Novel CO2 capture membranes based on polymerized ionic liquids and polymeric porous supports

Conference Dates

September 11-16, 2016

Abstract

Highly CO2 selective membranes and innovative process designs for CO2 capture can compete with absorption due to relatively low energy consumption and small foot print. In this paper, novel materials poly(ionic liquids) (PILs) are combined with membrane separation for CO2 capture. Poly(ionic liquid)s are solid polymers derived from ionic liquids (ILs) that share many of their physical and chemical properties. For a variety of ILs and PILs, the CO2 sorption is significantly higher than either CH4 or N2 due to Lewis acid-base interactions between the CO2 and nitrogen-containing groups [1].

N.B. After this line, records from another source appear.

Lemma FlatFS_moveSync_inv σ a b σ' :
  FlatFS.moveSync σ a b = Return σ' →
  a ∈ σ ∧ (b ∉ σ) ∧ σ' = {[b]} ∪ σ ∖ {[a]}.
Proof.
  unfold FlatFS.moveSync.
  destruct (bool_decide_reflect (a ∈ σ)), (bool_decide_reflect (b ∈ σ));
    simpl; try done.
  by intros [= <-].
Qed.

Lemma FlatFS_moveSync_no_overwrite σ a b σ' :
  FlatFS.moveSync σ a b = Return σ' → a ≠ b →
  FlatFS.statIsFile σ b ≠ Return true.
Proof.
  intros (_ & Hb & _)%FlatFS_moveSync_inv _. unfold FlatFS.statIsFile.
  by rewrite bool_decide_eq_false_2.
Qed.

Lemma FlatFS_moveSync_moved σ a b σ' :
  FlatFS.moveSync σ a b = Return σ' →
  FlatFS.statIsFile σ a = Return true → FlatFS.statIsFile σ' b = Return true.
Proof.
  intros (_ & _ & ->)%FlatFS_moveSync_inv _. unfold FlatFS.statIsFile.
  rewrite bool_decide_eq_true_2; [done | set_solver].
Qed.

Lemma FlatFS_moveSync_frame σ a b σ' p :
  FlatFS.moveSync σ a b = Return σ' → p ≠ a → p ≠ b →
  FlatFS.statIsFile σ' p = FlatFS.statIsFile σ p.
Proof.
  intros (_ & _ & ->)%FlatFS_moveSync_inv Ha Hb. unfold FlatFS.statIsFile.
  f_equal. apply bool_decide_ext. set_solver.
Qed.

(** An instance: the first of two spec files is moved, the second one
    is not, because there is a file at its renamed path. *)
Lemma moveSpecFiles_stops_at_failure_witness :
  let σ : gset string :=
    {[ "cypress/integration/a.spec.js"; "cypress/integration/b.spec.js";
       "cypress/e2e/b.cy.js" ]} in
  ∃ σ',
    moveSpecFiles FlatFS.readdir FlatFS.statIsFile FlatFS.moveSync
      FlatFS.pathJoin σ "cypress/integration"
    = (σ', Throw (SystemError "EEXIST"))
    ∧ FlatFS.statIsFile σ' "cypress/e2e/a.cy.js" = Return true
    ∧ FlatFS.statIsFile σ' "cypress/integration/b.spec.js" = Return true
    ∧ FlatFS.moveSync σ' "cypress/integration/b.spec.js" "cypress/e2e/b.cy.js"
      = Throw (SystemError "EEXIST").
Proof.
  intros σ.
  pose (σ' := (moveSpecFiles FlatFS.readdir FlatFS.statIsFile FlatFS.moveSync
                 FlatFS.pathJoin σ "cypress/integration").1).
  destruct (moveSpecFiles_stops_at_failure (gset string) FlatFS.readdir
              FlatFS.statIsFile FlatFS.moveSync FlatFS.pathJoin
              FlatFS_readdir_NoDup FlatFS_pathJoin_same
              FlatFS_moveSync_no_overwrite FlatFS_moveSync_moved
              FlatFS_moveSync_frame σ σ' "cypress/integration"
              ["a.spec.js"; "b.spec.js"] (SystemError "EEXIST"))
    as (names & moved & f & later & _ & _ & _ & Hsplit & _ & Hfail & Hto
        & Hfrom).
  - vm_compute. reflexivity.
  - vm_compute. reflexivity.
  - exists σ'. split; [vm_compute; reflexivity|].
    assert (renameSpecPath ("cypress/integration" +:+ "/" +:+ "a.spec.js")
            = "cypress/e2e/a.cy.js") as Ha by (vm_compute; reflexivity).
    assert (renameSpecPath ("cypress/integration" +:+ "/" +:+ "b.spec.js")
            = "cypress/e2e/b.cy.js") as Hb by (vm_compute; reflexivity).
    destruct moved as [|m1 [|m2 moved]].
    + injection Hsplit as <- <-. rewrite Ha in Hfail.
      assert (FlatFS.moveSync σ' ("cypress/integration" +:+ "/" +:+ "a.spec.js")
                "cypress/e2e/a.cy.js" = Throw (SystemError "ENOENT")) as E
        by (vm_compute; reflexivity).
      rewrite E in Hfail. discriminate Hfail.
    + injection Hsplit as <- <- <-.
      apply Forall_inv in Hto. apply Forall_inv in Hfrom.
      rewrite Ha in Hto. rewrite Hb in Hfail. by split_and!.
    + injection Hsplit as _ _ Hsplit. destruct moved; discriminate Hsplit.
Defined.

(** *** Soundness of the matcher *)

Module WordsFacts.
Import RegExp Words.

Lemma substring_nil s a : substring s a a = [].
Proof. unfold substring. by rewrite Nat.sub_diag. Qed.

Lemma substring_app s a b c :
  a ≤ b → b ≤ c → substring s a b ++ substring s b c = substring s a c.
Proof.
  intros Hab Hbc. unfold substring.
  replace (c - a) with ((b - a) + (c - b)) by lia.
  replace (drop b s) with (drop (b - a) (drop a s)).
  - by rewrite take_take_drop.
  - rewrite drop_drop. f_equal. lia.
Qed.

Lemma substring_char s a c :
  s !! a = Some c → substring s a (S a) = [c].
Proof.
  intros H. unfold substring. replace (S a - a) with 1 by lia.
  rewrite <- (take_drop_middle s a c H) at 1.
  rewrite drop_app_length'; [done|].
  rewrite length_take. apply lookup_lt_Some in H. lia.
Qed.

Our research is focused on developing composite thin film membranes (TFC) of PILs on porous polymeric supports and characterization of these. The membranes are produced and tested by SINTEF, Norway, using the PILs developed by IK4-CIDETEC, Spain, and Solvionic, France. Various families of PILs were synthesized: poly(diallyldimethylammonium) with a hydrophilic acetate anion, poly(vinylbenzylchloride) derived PILs having lithium bis (trifluoromethanesulfonyl) imide as anion or formulations containing a PIL, an ionic liquid and Zn+2 additives.

Commercially available porous supports such as polysulfone (PSf) and fluoro polymers with different porosities and pore sizes are screened in the membrane fabrication. A novel coating procedure utilizing automated ultrasonic spray coating equipment is optimized for each pair of dense, CO2 selective layer (PIL) – porous polymeric support material by using different solvents, viscosities of solution and drying protocols. We obtained defect free coatings of 0.4 to 10 micron thickness. Variations in thickness were observed due to pore penetration.

The prepared membranes are characterized by contact angle measurements, scanning electron microscopy (SEM) and mixed gas permeation (synthetic flue gas: 15% CO2 in N2-water vapors) using a state of the art gas permeation rig designed and constructed at SINTEF.

The effect of gas relative humidity, feed pressure and operating temperature on membrane separation performances is investigated and will be reported.

The gas permeation results indicate that the choice of support has significant influence on the CO2 permeance/permeability, while the selectivity remained unchanged. The selectivity is hence, mainly controlled by the properties of CO2 selective PILs top layer and not by the supports.

References

1) Melinda L. Jue, Ryan P. Lively, Review -Targeted gas separations through polymer membrane functionalization, Reactive & Functional Polymers 86 (2015) 88–110.